Uday, the elder, has a reputation as a playboy but has more recently maneuvered to be prepared to replace his father, 65. Speaking to reporters in January, Uday imitated his father's swagger in defying the United States: "If they use airstrikes against us," he said, "then what happened on Sept. 11, it will look like a picnic."
It may be that Saddam Hussein's success as a Sunni Arab consolidating absolute rule over majority Shiite, multiethnic Iraq led him to overreach abroad.
In 1980, he attacked Iran, starting an eight-year conflict in which the United States provided help to avert an Iranian win. As that war neared its end, Hussein launched a campaign against the Iraqi Kurds, razing hundreds of villages and attacking the town of Halabja with poison gas, killing thousands.
Then, in 1990, he invaded Kuwait, prompting a U.S.-led coalition to drive out Iraqi troops.
The gulf war drew international attention to Hussein's drive to build chemical, biological and nuclear weapons. The United Nations responded by beginning the weapons inspections process that President Bush has declared a failure.
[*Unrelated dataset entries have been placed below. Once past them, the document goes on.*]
Definition completeHosted (p : HostedProvider) (req : ModelRequest) : pprog (option (ModelResponse + engine_error)) :=
  let name := hostedName (hp_Kind p) in
  let c := hp_Config p in
  if cf_Model c == "" then Ret (Some (inr (ProviderError "ProviderUnavailable" (name +:+ " model is not configured"))))
  else if cf_APIKey c == "" then Ret (Some (inr (ProviderError "APIKeyMissing" (name +:+ " provider api key is not configured"))))
  else
    match StructuredUserPrompt req with
    | inr e => Ret (Some (inr e))
    | inl userPrompt =>
        answer <~ DoRequestWithRetryMetadata name (cf_Timeout c)
                    (hostedRequest p (StructuredSystemPrompt (mq_SystemPrompt req)) userPrompt);
        Ret (match answer with inr e => Some (inr e) | inl body => readAnswer p body end)
    end.

(** ** The heuristic provider (internal/model/heuristic) *)

Definition heuristicOutput (crash : bool) : gmap string output_value :=
  let pick a b : string := if crash then a else b in
  list_to_map
    [("riskTitle", OvString (pick "Crash loop after rollout" "Workload degradation"));
     ("riskSummary", OvString (pick "Pods are restarting and entering backoff after a deployment change."
                                 "Service degradation detected from correlated signals."));
     ("severity", OvString (pick SeverityHigh SeverityLow));
     ("confidenceScore", OvInt (if crash then 86 else 35));
     ("rationale", OvString (pick "OOMKilled and BackOff signals raise blast-radius risk" "default heuristic"));
     ("rcaHypothesis", OvString (pick "A recent release likely introduced elevated memory or startup failures."
                                   "Deployment change increased memory pressure and restart frequency."));
     ("rcaCauses", OvStrings ["Recent rollout changed workload behavior"; "Pod memory usage crossed safe threshold"]);
     ("actionType", OvString (pick "kubernetes.rolloutPause" "kubernetes.scaleDeployment"))].

Definition completeHeuristic (req : ModelRequest) : ModelResponse :=
  let summary := match last (mq_Messages req) with Some m => mm_Content m | None => "" end in
  let crash := contains (to_lower summary) "oomkilled" || contains (to_lower summary) "backoff" in
  mkModelResponse "heuristic" "rule-based" "" 0 0 (heuristicOutput crash)
    (if crash then "Pods are restarting and entering backoff after a deployment change."
     else "Service degradation detected from correlated signals.") true.

Definition Complete (p : Provider) (req : ModelRequest) : pprog (option (ModelResponse + engine_error)) :=
  match p with
  | HeuristicProvider => Ret (Some (inl (completeHeuristic req)))
  | Hosted h => completeHosted h req
  end.
End Transport.

(** ** The knowledge base (internal/knowledge/base.go) *)

Record KnowledgeBase := mkKnowledgeBase { kb_Runbooks : gmap string (list string); kb_Docs : gmap string (list string) }.

Definition NewBase : KnowledgeBase :=
  mkKnowledgeBase
    {["payments-api" := ["runbook://payments-api/oom-restart-guide"; "runbook://payments-api/scale-and-throttle"]]}
    {["payments-api" := ["doc://payments-api/topology"; "doc://payments-api/release-playbook"]]}.

Section Engine.
Context {U : UnicodeTables} {DT : HTTPDates} {JE : JSONErrors} {P : ModelPrompts} {EP : ModelEndpoints}.

Definition Lookup (b : KnowledgeBase) (resource : ResourceRef) (summary : string) : list string * list string :=
  let key := to_lower (rr_Service resource) in
  let runbooks := default [] (kb_Runbooks b !! key) in
  let docs := default [] (kb_Docs b !! key) in
  (if contains (to_lower summary) "oom" && bool_decide (runbooks = []) then ["runbook://generic/oomkilled"] else runbooks, docs).

(** ** The reasoning engine (internal/reasoning/engine.go) *)

Definition asString (value : option output_value) (fallback : string) : string :=
  match value with Some (OvString text) => if text == "" then fallback else text | _ => fallback end.
Definition asInt (value : option output_value) (fallback : Z) : Z :=
  match value with Some (OvInt z) => z | _ => fallback end.
Definition asStringSlice (value : option output_value) : list string :=
  match value with
  | Some (OvStrings l) => l
  | Some (OvList items) => omap (fun v => match v with OvString t => if t != "" then Some t else None | _ => None end) items
  | _ => []
  end.

Definition remediationDescription (actionType : string) : string :=
  if actionType == "kubernetes.rolloutPause" then "Pause the rollout to stop additional unhealthy replicas."
  else if actionType == "notification.sendSlack" then "Send incident notification to the response channel."
  else "Scale the deployment to stabilize traffic while investigating the new release.".
Definition remediationParameters (actionType : string) : gmap string string :=
  if actionType == "kubernetes.rolloutPause" then {["reason" := "automatic-guardrail-pause"]}
  else if actionType == "notification.sendSlack" then {["channel" := "slack-webhook"]}
  else {["replicas" := "6"]}.

Definition analysisRequest (name : string) (input : IngestionOutput) (runbooks docs : list string) : ModelRequest :=
  mkModelRequest name "Transform observability signals into guarded SRE reasoning output."
    [mkModelMessage "user" (ic_Summary (io_Context input))] (mkRequestContext input runbooks docs).

Definition reasoningOf (input : IngestionOutput) (runbooks docs : list string) (response : ModelResponse) : ReasoningOutput :=
  let output := mo_Output response in
  let severity := asString (output !! "severity") SeverityLow in
  let actionType := asString (output !! "actionType") "kubernetes.scaleDeployment" in
  let causes := asStringSlice (output !! "rcaCauses") in
  mkReasoningOutput (asString (output !! "riskTitle") "Workload degradation")
    (asString (output !! "riskSummary") "Service degradation detected from correlated signals.") severity
    (mkConfidence (asInt (output !! "confidenceScore") 35) severity (asString (output !! "rationale") "default heuristic")
       "metrics+events+deployment-context")
    (mkRCASummary
       (asString (output !! "rcaHypothesis") "Deployment change increased memory pressure and restart frequency.")
       (match causes with
        | [] => ["Recent rollout changed workload behavior"; "Pod memory usage crossed safe threshold"]
        | _ => causes
        end)
       (eb_Events (io_Evidence input)))
    (mkRemediation actionType (remediationDescription actionType) (remediationParameters actionType)
       ["Scale deployment back to 4 replicas"; "Revert deployment image if restart rate remains elevated"])
    runbooks docs (mo_Provider response) (mo_ProviderRequestID response) (mo_InputTokens response) (mo_OutputTokens response).

(** [Engine.Analyze]; [None] is a panic of the provider. *)
Definition engineAnalyze (base : KnowledgeBase) (provider : Provider) (input : IngestionOutput)
    : pprog (option (ReasoningOutput + engine_error)) :=
  let '(runbooks, docs) := Lookup base (ic_Resource (io_Context input)) (ic_Summary (io_Context input)) in
  answer <~ Complete provider (analysisRequest (providerTypeName provider) input runbooks docs);
  Ret (match answer with
       | None => None
       | Some (inr e) => Some (inr e)
       | Some (inl response) =>
           match ValidateModelResponse response with
           | Some e => Some (inr e)
           | None => Some (inl (reasoningOf input runbooks docs response))
           end
       end).
End Engine.

(** ** Well-formed answers *)

Section WellFormed.
Context {U : UnicodeTables} {DT : HTTPDates} {JE : JSONErrors} {P : ModelPrompts} {EP : ModelEndpoints}.

Definition severities : list string := [SeverityLow; SeverityMedium; SeverityHigh; SeverityUnsafe].

Record payload_ok (s : StructuredOutput) (score : Z) : Prop := {
  po_title : st_RiskTitle s <> "";
  po_summary : st_RiskSummary s <> "";
  po_severity : mem_str (st_Severity s) severities = true;
  po_score : st_ConfidenceScore s = Some score;
  po_range : 0 <= score <= 100;
  po_rationale : st_Rationale s <> "";
  po_hypothesis : st_RCAHypothesis s <> "";
  po_causes : st_RCACauses s <> [] /\ "" ∉ st_RCACauses s;
  po_action : st_ActionType s <> ""
}.

(** What an analysis promises to its reader. *)
Record analysis_ok (out : ReasoningOutput) : Prop := {
  ao_title : ro_RiskTitle out <> "";
  ao_summary : ro_RiskSummary out <> "";
  ao_severity : mem_str (ro_Severity out) severities = true /\ cf_Severity (ro_Confidence out) = ro_Severity out;
  ao_score : 0 <= cf_Score (ro_Confidence out) <= 100;
  ao_rationale : cf_Rationale (ro_Confidence out) <> "";
  ao_hypothesis : rs_Hypothesis (ro_RCA out) <> "";
  ao_causes : rs_Causes (ro_RCA out) <> [] /\ "" ∉ rs_Causes (ro_RCA out);
  ao_action : rem_ActionType (ro_Remediation out) <> ""
}.

Lemma ends_true {E R} (p : prog E R) : ends (fun _ => True) p.
Proof. induction p; simpl; auto. Qed.

Lemma normalize_ok payload out :
  normalizeStructuredOutput payload = inl out -> exists score, payload_ok out score.
Proof.
  unfold normalizeStructuredOutput. destruct (_ || (trim_space (st_ActionType payload) == "")) eqn:E1; [done|].
  destruct (st_ConfidenceScore payload) as [score|]; [|done].
  destruct (negb (mem_str _ _)) eqn:E2; [done|]. destruct ((score <? 0) || _)%bool eqn:E3; [done|].
  destruct (List.filter _ _) as [|c causes] eqn:E4; [done|]. intros [= <-].
  apply negb_false_iff in E2. apply orb_false_iff in E3 as [? ?]. rewrite !orb_false_iff, !String.eqb_neq in E1.
  destruct E1 as ((((H1 & H2) & H3) & H4) & H5). exists score. split; try done; [cbn; lia|].
  split; [done|]. cbn [st_RCACauses]. rewrite <- E4. intros [_ Hc]%list_filter_elem. done.
Qed.

(** The structured answer of a payload that was decoded. *)
Definition response_ok (response : ModelResponse) : Prop :=
  exists s score, payload_ok s score /\ mo_Output response = structuredMap s score.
Hussein's power seems to be nearing an end. But his fate is less certain. Aburish, the biographer, described his obsession with security, which could make him hard for U.S. troops to find.
"He never sleeps in the same place," Aburish said. "His dinner is prepared in five or six different places. He has doubles who stand in for him on occasions. There are two or three people who know of his movements. ... Getting to him is almost impossible."